### Task data
(** * ng-invoice-demo: the banking accounts store, service and effects

    A shallow embedding of the accounts feature of the application:
    - [src/app/banking/models/account.model.ts]   (data model, business rules)
    - [src/app/banking/store/account.state.ts]    (state, state helpers)
    - [src/app/banking/store/account.actions.ts]  (action catalog)
    - [src/app/banking/store/account.reducer.ts]  (transition function)
    - [src/app/banking/store/account.selectors.ts](memoized selectors)
    - [src/app/banking/services/account.service.ts] (HTTP gateway)
    - [src/app/banking/store/account.effects.ts]  (effects)
    - [src/app/banking/components/account-create/account-create.component.ts]
      (the forms of a new account and their submission)
    - [src/app/banking/components/account-details/account-details.component.ts]
      and [account-list.component.ts] (the helpers and handlers of the pages)
    - [src/app/common/appmenu/appmenu.component.ts] (session helpers)

    Conventions.
    - A TypeScript [number] that is an identifier or an HTTP status is a [Z];
      a [number] that is an amount of money or a rate is an exact rational
      [Q] (so [4.5] is [9#2]); rounding of IEEE doubles is not modelled.
    - A [Date] is a [Z], the milliseconds since the epoch.
    - [T | null] and an optional field [f?: T] are [option T].
    - [new Date()] reads the system clock: code that calls it is written in
      the [Timed] state monad, which threads the sequence of future clock
      readings.
    - An [Observable] built on [HttpClient] delivers one notification per
      subscription; the service is written over an explicit backend that
      answers the successive requests and counts them. *)

From Stdlib Require Import ZArith QArith List String Bool Arith Lia.
From Stdlib Require Import NArith DecimalString Qround.
From Stdlib Require DecimalFacts DecimalPos.
Import ListNotations.
(** X4.  A [connection_stats] message writes one line with the
    [activeConnections] of its [data], or 0 when [data] or the count
    is absent; the line is printed unless the count is a string that
    cannot be encoded, on which [UnicodeEncodeError] is raised with
    nothing printed.  A [data] that is present and no object, null
    included, makes the handler raise [AttributeError] before anything
    is printed. *)
Theorem connection_stats_line :
  forall ts d w,
    dict_get d (lit "type") = Some (PStr (lit "connection_stats")) ->
    handle_message ts (PDict d) w =
      match field_or d (lit "data") (PDict []) with
      | PDict f =>
          let active := field_or f (lit "activeConnections") (PInt 0) in
          let line := lit "[" ++ chars ts ++ lit "] 📊 连接统计: " ++ py_str active
                      ++ lit " 个活跃连接" in
          if encodable (py_str active) then (Ok tt, emit [line] w)
          else (Raise (unicode_encode_error line), w)
      | other => (Raise (attribute_error other "get"), w)
      end
    /\ (forall f,
           field_or d (lit "data") (PDict []) = PDict f ->
           is_str (field_or f (lit "activeConnections") (PInt 0)) = false ->
           encodable (py_str (field_or f (lit "activeConnections") (PInt 0))) = true).
Proof.
  intros ts d w Htype. split.
  - destruct (field_or d (lit "data") (PDict [])) as [| b | z | f | s | l | m] eqn:Hdata;
      try (unfold handle_message, bind, py_get, ret; rewrite Htype;
           change (py_eq_str (PStr (lit "connection_stats")) (lit "sync")) with false;
           change (py_eq_str (PStr (lit "connection_stats")) (lit "delete")) with false;
           change (py_eq_str (PStr (lit "connection_stats")) (lit "all_content")) with false;
           change (py_eq_str (PStr (lit "connection_stats")) (lit "connection_stats"))
             with true;
           cbv iota beta; unfold field_or in Hdata; rewrite Hdata; reflexivity).
    rewrite (@handle_message_connection_stats _ ts d m w Htype Hdata). cbv zeta.
    apply write_one.
    rewrite !encodable_app, chars_encodable.
    change (encodable (lit "[")) with true.
    change (encodable (lit "] 📊 连接统计: ")) with true.
    change (encodable (lit " 个活跃连接")) with true.
    rewrite andb_true_r. reflexivity.
  - intros f _ Hstr. apply encodable_py_str. exact Hstr.
Qed.

(** X5.  A message whose [type] is present but is none of the four
    tags, a [type] that is no string included, takes the fallback
    branch: the handler writes exactly one line, the notice showing
    the [type] as [str] shows it.  The line is printed and the handler
    returns, except for a [type] that is a string that cannot be
    encoded: then nothing is printed and [UnicodeEncodeError] is
    raised.  The tags are matched exactly, so a tag in another case is
    unrecognized. *)
Theorem unrecognized_type_is_reported :
  forall ts d mt w,
    dict_get d (lit "type") = Some mt ->
    mt <> PStr (lit "sync") ->
    mt <> PStr (lit "delete") ->
    mt <> PStr (lit "all_content") ->
    mt <> PStr (lit "connection_stats") ->
    let line := lit "[" ++ chars ts ++ lit "] 📨 收到消息: " ++ py_str mt in
    handle_message ts (PDict d) w =
      (if encodable (py_str mt) then (Ok tt, emit [line] w)
       else (Raise (unicode_encode_error line), w))
    /\ (is_str mt = false -> encodable (py_str mt) = true).
Proof.
  intros ts d mt w Htype H1 H2 H3 H4 line. split.
  - rewrite handle_message_other; unfold field_or; rewrite Htype;
      try (apply py_eq_str_false; assumption).
    apply write_one. apply encodable_stamped. reflexivity.
  - apply encodable_py_str.
Qed.

(** X6.  In the [all_content] branch the number of items is taken
    before the [count] field is looked up, so a [data] that has no
    length (null, a boolean, a number) makes the handler raise
    [TypeError] before anything is printed, even when [count] is
    there. *)
Theorem listing_needs_sized_data :
  forall ts d v w,
    dict_get d (lit "type") = Some (PStr (lit "all_content")) ->
    dict_get d (lit "data") = Some v ->
    unsized v = true ->
    handle_message ts (PDict d) w =
      (Raise (mk_exn TypeError
                (plain ("object of type '" ++ type_name v ++ "' has no len()")%string)), w).
Proof.
  intros ts d v w Htype Hdata Hv.
  unfold handle_message, bind, py_get, ret. rewrite Htype.
  change (py_eq_str (PStr (lit "all_content")) (lit "sync")) with false.
  change (py_eq_str (PStr (lit "all_content")) (lit "delete")) with false.
  change (py_eq_str (PStr (lit "all_content")) (lit "all_content")) with true.
  cbv iota beta. rewrite Hdata.
  destruct v; try discriminate; reflexivity.
Qed.

(** X7.  The items of a listing after the third are never looked at:
    two [all_content] messages with the same [count] and the same
    first three items are handled alike, in what is printed and in
    how the handler returns, whatever else their arrays hold. *)
Theorem listing_ignores_later_items :
  forall ts d1 d2 l1 l2 count w,
    dict_get d1 (lit "type") = Some (PStr (lit "all_content")) ->
    dict_get d2 (lit "type") = Some (PStr (lit "all_content")) ->
    dict_get d1 (lit "data") = Some (PList l1) ->
    dict_get d2 (lit "data") = Some (PList l2) ->
    dict_get d1 (lit "count") = Some count ->
    dict_get d2 (lit "count") = Some count ->
    firstn 3 l1 = firstn 3 l2 ->
    handle_message ts (PDict d1) w = handle_message ts (PDict d2) w.
Proof.
  intros ts d1 d2 l1 l2 count w Ht1 Ht2 Hd1 Hd2 Hc1 Hc2 Hfirst.
  unfold handle_message, bind, py_get, ret. rewrite Ht1, Ht2.
  change (py_eq_str (PStr (lit "all_content")) (lit "sync")) with false.
  change (py_eq_str (PStr (lit "all_content")) (lit "delete")) with false.
  change (py_eq_str (PStr (lit "all_content")) (lit "all_content")) with true.
  cbv iota beta. rewrite Hd1, Hd2. unfold py_len, ret. cbv iota beta.
  rewrite Hc1, Hc2.
  match goal with |- context [print ?line w] => destruct (print line w) as [[[]|e] w1] end;
    [|reflexivity].
  destruct l1 as [|x1 l1], l2 as [|x2 l2]; try discriminate; [reflexivity|].
  change (truthy (PList (x1 :: l1))) with true.
  change (truthy (PList (x2 :: l2))) with true.
  cbv iota beta.
  match goal with |- context [print ?line w1] => destruct (print line w1) as [[[]|e] w2] end;
    [|reflexivity].
  unfold py_slice, py_iter, ret. cbv iota beta.
  rewrite Hfirst. reflexivity.
Qed.
Lemma run_unbounded_stops_witness :
  valid_task (heap (stub_task_state (Some 3) true true 7)) the_task the_env
    [policy_a; policy_b]
  ∧ reset the_task (stub_task_state (Some 3) true true 7)
    = Ok tt (stub_task_state (Some 3) false false 0)
  ∧ 0 < 2
  ∧ steps 2 the_task false (stub_task_state (Some 3) false false 0)
    = Ok [[1%Z; 1%Z]; [1%Z; 1%Z]] (stub_task_state (Some 3) true false 4)
  ∧ done the_task (stub_task_state (Some 3) true false 4)
    = Ok true (stub_task_state (Some 3) true false 4)
  ∧ 2 ≤ 2
  ∧ run 2 the_task None true false (stub_task_state (Some 3) true true 7)
    = Ok (Vector [2%Z; 2%Z]) (stub_task_state (Some 3) true false 4).
Proof.
  assert (valid_task (heap (stub_task_state (Some 3) true true 7)) the_task
            the_env [policy_a; policy_b]) as Hv by stub_valid.
  assert (reset the_task (stub_task_state (Some 3) true true 7)
          = Ok tt (stub_task_state (Some 3) false false 0)) as Hreset
    by (vm_compute; reflexivity).
  assert (0 < 2) as Hm by lia.
  assert (steps 2 the_task false (stub_task_state (Some 3) false false 0)
          = Ok [[1%Z; 1%Z]; [1%Z; 1%Z]] (stub_task_state (Some 3) true false 4))
    as Hsteps by (vm_compute; reflexivity).
  assert (done the_task (stub_task_state (Some 3) true false 4)
          = Ok true (stub_task_state (Some 3) true false 4)) as Hdone
    by (vm_compute; reflexivity).
  assert (2 ≤ 2) as Hfuel by lia.
  assert (∀ j rsj σj,
            0 < j < 2 →
            steps j the_task false (stub_task_state (Some 3) false false 0)
            = Ok rsj σj →
            done the_task σj = Ok false σj) as Hmid.
  { intros j rsj σj Hj Hsj. assert (j = 1) as -> by lia.
    vm_compute in Hsj. inversion Hsj; subst. vm_compute. reflexivity. }
  split; [exact Hv|]. split; [exact Hreset|]. split; [exact Hm|].
  split; [exact Hsteps|]. split; [exact Hdone|]. split; [exact Hfuel|].
  rewrite (run_unbounded_stops _ _ _ _ false _ 2 _ _ 2
             Hv Hreset Hm Hsteps Hdone Hmid Hfuel).
  vm_compute. reflexivity.
Defined.
(** The activity is one of the action ["work"], by [actionId] or by a legacy
    [type], as [calculateAverageWorkHours] selects them. *)
Definition work_activities (acts : list Obj) : list Obj :=
  filter (references "work") acts.

(** The activity has a string as [startTime] and a string as [endTime]. *)
Definition has_times (a : Obj) : Prop :=
  match a !! "startTime", a !! "endTime" with
  | Some (VStr _), Some (VStr _) => True
  | _, _ => False
  end.

#[global] Instance has_times_dec a : Decision (has_times a).
Proof.
  unfold has_times.
  destruct (a !! "startTime") as [[]|], (a !! "endTime") as [[]|]; apply _.
Defined.

(** The time of day [t] minutes after midnight, written [HH:MM]. *)
Definition hhmm (t : Z) : string :=
  two_digits (t / 60) +:+ ":" +:+ two_digits (t mod 60).

(** Both times of the activity are written [HH:MM], from 00:00 to 23:59. *)
Definition hhmm_times (a : Obj) : Prop :=
  ∃ s e, (0 ≤ s < 1440)%Z ∧ (0 ≤ e < 1440)%Z
         ∧ a !! "startTime" = Some (VStr (hhmm s))
         ∧ a !! "endTime" = Some (VStr (hhmm e)).

(** Minutes after midnight of a time property. *)
Definition minute_of_day (v : option JVal) : Z :=
  match v with
  | Some (VStr s) => default 0%Z (Analytics.minutes_of s)
  | _ => 0%Z
  end.

(** Minutes from the start to the end of the activity, the end falling on
    the next day when it is earlier than the start. *)
Definition shift_minutes (a : Obj) : Z :=
  ((minute_of_day (a !! "endTime") - minute_of_day (a !! "startTime")) mod 1440)%Z.

Definition total_minutes (l : list Obj) : Z :=
  foldr (λ a acc, shift_minutes a + acc)%Z 0%Z l.

(** The timestamp of a record that has a number as [timestamp]. *)
Definition timestamp_of (a : Obj) : Z := default 0%Z (Analytics.timestamp_number a).

Definition numeric_timestamp (a : Obj) : Prop :=
  ∃ n, a !! "timestamp" = Some (VNum n).

(** The activities of the action [actionId] that have a date, as
    [calculateDaysSinceLastOccurrence] selects them. *)
Definition occurrences (acts : list Obj) (actionId : string) : list Obj :=
  List.filter (λ a, truthy (a !! "date"))
    (List.filter (prop_is "actionId" actionId) acts).

(** * Properties of the persistence store *)

(** ** Basic facts *)

Section StoreFacts.

Lemma prop_is_true k s o : prop_is k s o = true ↔ o !! k = Some (VStr s).
Proof. unfold prop_is. apply bool_decide_eq_true. Qed.

Lemma prop_is_false k s o : prop_is k s o = false ↔ o !! k ≠ Some (VStr s).
Proof. unfold prop_is. apply bool_decide_eq_false. Qed.

Lemma filter_not_id id (l : list Obj) :
  List.filter (λ a, negb (prop_is "id" id a)) l = without_id id l.
Proof.
  unfold without_id. induction l as [|a l IH]; [done|].
  cbn [List.filter]. rewrite filter_cons.
  destruct (prop_is "id" id a) eqn:E; cbn [negb].
  - apply prop_is_true in E. rewrite decide_False by (intros H; by apply H).
    exact IH.
  - apply prop_is_false in E. rewrite decide_True by done. by rewrite IH.
Qed.

Lemma existsb_references id (l : list Obj) :
  existsb (λ a, prop_is "actionId" id a || prop_is "type" id a) l = true
  ↔ Exists (references id) l.
Proof.
  rewrite existsb_exists, Exists_exists. split.
  - intros (a & Hin & Ha). exists a. split; [by apply list_elem_of_In|].
    apply orb_true_iff in Ha as [Ha|Ha]; apply prop_is_true in Ha;
      [by left|by right].
  - intros (a & Hin & Ha). exists a. split; [by apply list_elem_of_In|].
    apply orb_true_iff. destruct Ha as [Ha|Ha]; apply prop_is_true in Ha; auto.
Qed.

Lemma async_persist_actions l st :
  async_actions (AsyncStorage.persist {| activities := None; actions := Some l |} st).2 = l
  ∧ async_activities (AsyncStorage.persist {| activities := None; actions := Some l |} st).2
    = async_activities st.
Proof.
  destruct st as [u d c]. unfold async_actions, async_activities.
  cbn. destruct u; cbn; [|done]. by destruct d.
Qed.

Lemma async_persist_activities l st :
  async_activities (AsyncStorage.persist {| activities := Some l; actions := None |} st).2 = l
  ∧ async_actions (AsyncStorage.persist {| activities := Some l; actions := None |} st).2
    = async_actions st.
Proof.
  destruct st as [u d c]. unfold async_actions, async_activities.
  cbn. destruct u; cbn; [|done]. by destruct d.
Qed.

Lemma async_persist_both l1 l2 st :
  async_activities (AsyncStorage.persist {| activities := Some l1; actions := Some l2 |} st).2 = l1
  ∧ async_actions (AsyncStorage.persist {| activities := Some l1; actions := Some l2 |} st).2 = l2.
Proof.
  destruct st as [u d c]. unfold async_actions, async_activities.
  cbn. by destruct u.
Qed.

End StoreFacts.

(** ** deleteAction *)

(** C1, as stated, fails in the asynchronous backend: an action that an
    activity refers to is removed all the same. *)
Lemma deleteAction_async_removes_referenced :
  Exists (references "1717500000000") (async_activities cloud_one_habit)
  ∧ ids (async_actions cloud_one_habit) = [Some (VStr "1717500000000")]
  ∧ async_actions (AsyncStorage.deleteAction "1717500000000" cloud_one_habit).2 = [].
Proof.
  split; [|split].
  - apply Exists_cons_hd. left. vm_compute. reflexivity.
  - vm_compute. reflexivity.
  - vm_compute. reflexivity.
Qed.
(** The insertion block, step by step. *)
Lemma store_docs_run docs w :
  store_docs R docs w =
  match docs with
  | [] =>
      (Raised "documents must be a non-empty list",
       st_write (mkStMessage StError
                   "插入文檔時發生錯誤: documents must be a non-empty list") w)
  | _ :: _ =>
      let w1 := record_call (InsertMany docs) w in
      match fault R (history w) (InsertMany docs) with
      | Some e =>
          (Raised e,
           st_write (mkStMessage StError ("插入文檔時發生錯誤: " ++ e)%string)
             (set_collection
                (collection w
                 ++ firstn (partial_write R (history w) docs) docs)%list w1))
      | None =>
          (Returned tt,
           st_write (inserted_message (length docs))
             (set_collection (collection w ++ docs)%list w1))
      end
  end.
Proof.
  unfold store_docs, try_except, bind, insert_many.
  destruct docs as [|d docs]; [reflexivity|].
  destruct (fault R (history w) (InsertMany (d :: docs))); reflexivity.
Qed.

Lemma store_docs_returned docs w w' :
  store_docs R docs w = (Returned tt, w') ->
  collection w' = (collection w ++ docs)%list
  /\ uuids_drawn w' = uuids_drawn w
  /\ filter is_error (page w') = filter is_error (page w).
Proof.
  rewrite store_docs_run. destruct docs as [|d docs]; [discriminate|].
  cbv zeta.
  destruct (fault R (history w) (InsertMany (d :: docs))); [discriminate|].
  intros [= <-]. simpl. auto.
Qed.
(* ===== verification/_CoqProject ===== *)
-Q . S2P
Prelude.v
OrdMap.v
MemTypes.v
PhysFacts.v
VmaFacts.v
MemOps.v
MemInv.v
MemMap.v
Release.v
MemEffects.v
MemAttrs.v
FlexFacts.v
MemReach.v
MemAlloc.v
MemUnmap.v
MemTotal.v
MemExec.v
MemSpec.v
KernelMemory.v
KernelSteps.v
KernelSpec.v
Rtc.v
RtcText.v
RtcFacts.v
RtcTextFacts.v
RtcSpec.v
SlotVector.v
SlotFacts.v
Semaphore.v
SemaFacts.v
SemaSteps.v
SemaSpec.v
PosixSem.v
EventFlag.v
EventSpec.v
Psf.v
PsfFacts.v
PsfSpec.v
Lru.v
LruSpec.v
SleepQueue.v
SleepFacts.v
SleepSpec.v
Threads.v
Mutex.v
CondVar.v
SyncSteps.v
MutexFacts.v
MutexSteps.v
MutexSpec.v
CondSteps.v
CondReach.v
CondSpec.v
Rwlock.v
RwFacts.v
RwSpec.v
Mspace.v
MspaceArena.v
MspaceReach.v
MspaceSpec.v
BitArray.v
BitFacts.v
PageManager.v
PageFacts.v
MemoryTracker.v
TrackFacts.v
TrackOps.v
TrackSpec.v
TrackCoherence.v
Equeue.v
EqueueFacts.v
EqueueSpec.v
Fiber.v
FiberFacts.v
FiberSteps.v
FiberSpec.v
BoundedQueue.v
QueueSpec.v
FileSys.v
FileSpec.v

### What the exercise asks
Wherever the line holding "py_str mt in" falls in the entries above, copy exactly from it through the line holding "- rewrite handle_message_other;", inclusive, and add nothing.

### Problem solution
    let line := lit "[" ++ chars ts ++ lit "] 📨 收到消息: " ++ py_str mt in
    handle_message ts (PDict d) w =
      (if encodable (py_str mt) then (Ok tt, emit [line] w)
       else (Raise (unicode_encode_error line), w))
    /\ (is_str mt = false -> encodable (py_str mt) = true).
Proof.
  intros ts d mt w Htype H1 H2 H3 H4 line. split.
  - rewrite handle_message_other; unfold field_or; rewrite Htype;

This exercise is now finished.